What to work on - Beneath this task are records; print exactly the stretch of them from the line with "Definition write_header (code" through the line with "let w := write_header 200 w in", both ends included.

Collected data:
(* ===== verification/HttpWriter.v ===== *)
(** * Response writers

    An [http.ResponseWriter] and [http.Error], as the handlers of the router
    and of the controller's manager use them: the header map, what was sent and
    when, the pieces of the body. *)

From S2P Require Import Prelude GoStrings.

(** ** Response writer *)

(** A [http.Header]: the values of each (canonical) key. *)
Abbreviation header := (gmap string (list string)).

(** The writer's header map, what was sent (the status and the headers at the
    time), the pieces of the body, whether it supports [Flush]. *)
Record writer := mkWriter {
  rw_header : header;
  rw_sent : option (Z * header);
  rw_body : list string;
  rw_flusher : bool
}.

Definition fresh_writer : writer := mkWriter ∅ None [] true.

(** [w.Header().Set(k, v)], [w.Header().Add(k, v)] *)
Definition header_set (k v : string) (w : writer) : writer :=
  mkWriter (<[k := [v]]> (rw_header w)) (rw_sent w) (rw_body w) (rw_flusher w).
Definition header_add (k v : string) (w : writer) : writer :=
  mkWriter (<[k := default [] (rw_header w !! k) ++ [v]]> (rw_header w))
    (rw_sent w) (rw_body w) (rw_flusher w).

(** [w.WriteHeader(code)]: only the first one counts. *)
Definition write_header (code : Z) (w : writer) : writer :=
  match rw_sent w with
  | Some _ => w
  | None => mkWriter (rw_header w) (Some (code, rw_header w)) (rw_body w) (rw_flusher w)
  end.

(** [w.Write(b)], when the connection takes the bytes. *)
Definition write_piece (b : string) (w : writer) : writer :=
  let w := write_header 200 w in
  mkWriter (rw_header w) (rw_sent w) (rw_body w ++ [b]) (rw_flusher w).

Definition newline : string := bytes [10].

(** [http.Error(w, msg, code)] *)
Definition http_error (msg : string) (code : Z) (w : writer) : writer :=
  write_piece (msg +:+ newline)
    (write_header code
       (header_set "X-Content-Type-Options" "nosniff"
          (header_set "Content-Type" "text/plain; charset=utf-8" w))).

==

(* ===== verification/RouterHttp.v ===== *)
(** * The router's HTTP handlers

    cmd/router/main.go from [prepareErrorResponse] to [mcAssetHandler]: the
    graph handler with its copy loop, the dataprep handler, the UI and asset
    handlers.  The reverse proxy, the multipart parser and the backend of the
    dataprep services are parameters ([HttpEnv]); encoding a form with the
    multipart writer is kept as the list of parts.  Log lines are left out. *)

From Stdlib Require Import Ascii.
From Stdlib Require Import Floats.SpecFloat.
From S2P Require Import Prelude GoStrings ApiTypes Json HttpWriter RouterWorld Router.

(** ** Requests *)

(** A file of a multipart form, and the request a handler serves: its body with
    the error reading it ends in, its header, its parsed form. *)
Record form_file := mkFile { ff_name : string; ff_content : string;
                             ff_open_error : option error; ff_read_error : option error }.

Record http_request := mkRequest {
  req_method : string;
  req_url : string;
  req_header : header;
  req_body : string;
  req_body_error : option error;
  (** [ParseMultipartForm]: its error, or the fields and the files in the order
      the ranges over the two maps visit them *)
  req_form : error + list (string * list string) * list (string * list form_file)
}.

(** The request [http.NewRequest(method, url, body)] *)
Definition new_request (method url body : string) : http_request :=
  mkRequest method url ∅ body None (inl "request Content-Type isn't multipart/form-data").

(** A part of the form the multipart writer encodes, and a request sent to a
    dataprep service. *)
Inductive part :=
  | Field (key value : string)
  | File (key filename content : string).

...

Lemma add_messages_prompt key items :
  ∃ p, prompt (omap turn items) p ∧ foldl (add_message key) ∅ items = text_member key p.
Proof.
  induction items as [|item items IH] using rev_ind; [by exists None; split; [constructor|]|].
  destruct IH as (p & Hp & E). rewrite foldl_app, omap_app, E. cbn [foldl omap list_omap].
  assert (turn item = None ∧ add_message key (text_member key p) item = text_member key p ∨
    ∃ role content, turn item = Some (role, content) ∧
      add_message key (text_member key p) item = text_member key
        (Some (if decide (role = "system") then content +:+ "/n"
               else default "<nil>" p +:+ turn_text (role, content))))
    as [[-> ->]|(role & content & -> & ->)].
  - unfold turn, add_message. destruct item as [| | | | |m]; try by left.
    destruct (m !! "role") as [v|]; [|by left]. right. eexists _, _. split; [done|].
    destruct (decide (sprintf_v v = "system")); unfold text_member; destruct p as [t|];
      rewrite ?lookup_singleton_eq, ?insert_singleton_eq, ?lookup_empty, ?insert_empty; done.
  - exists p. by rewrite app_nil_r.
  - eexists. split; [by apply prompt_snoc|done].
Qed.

Response to the exercise -
Definition write_header (code : Z) (w : writer) : writer :=
  match rw_sent w with
  | Some _ => w
  | None => mkWriter (rw_header w) (Some (code, rw_header w)) (rw_body w) (rw_flusher w)
  end.

(** [w.Write(b)], when the connection takes the bytes. *)
Definition write_piece (b : string) (w : writer) : writer :=
  let w := write_header 200 w in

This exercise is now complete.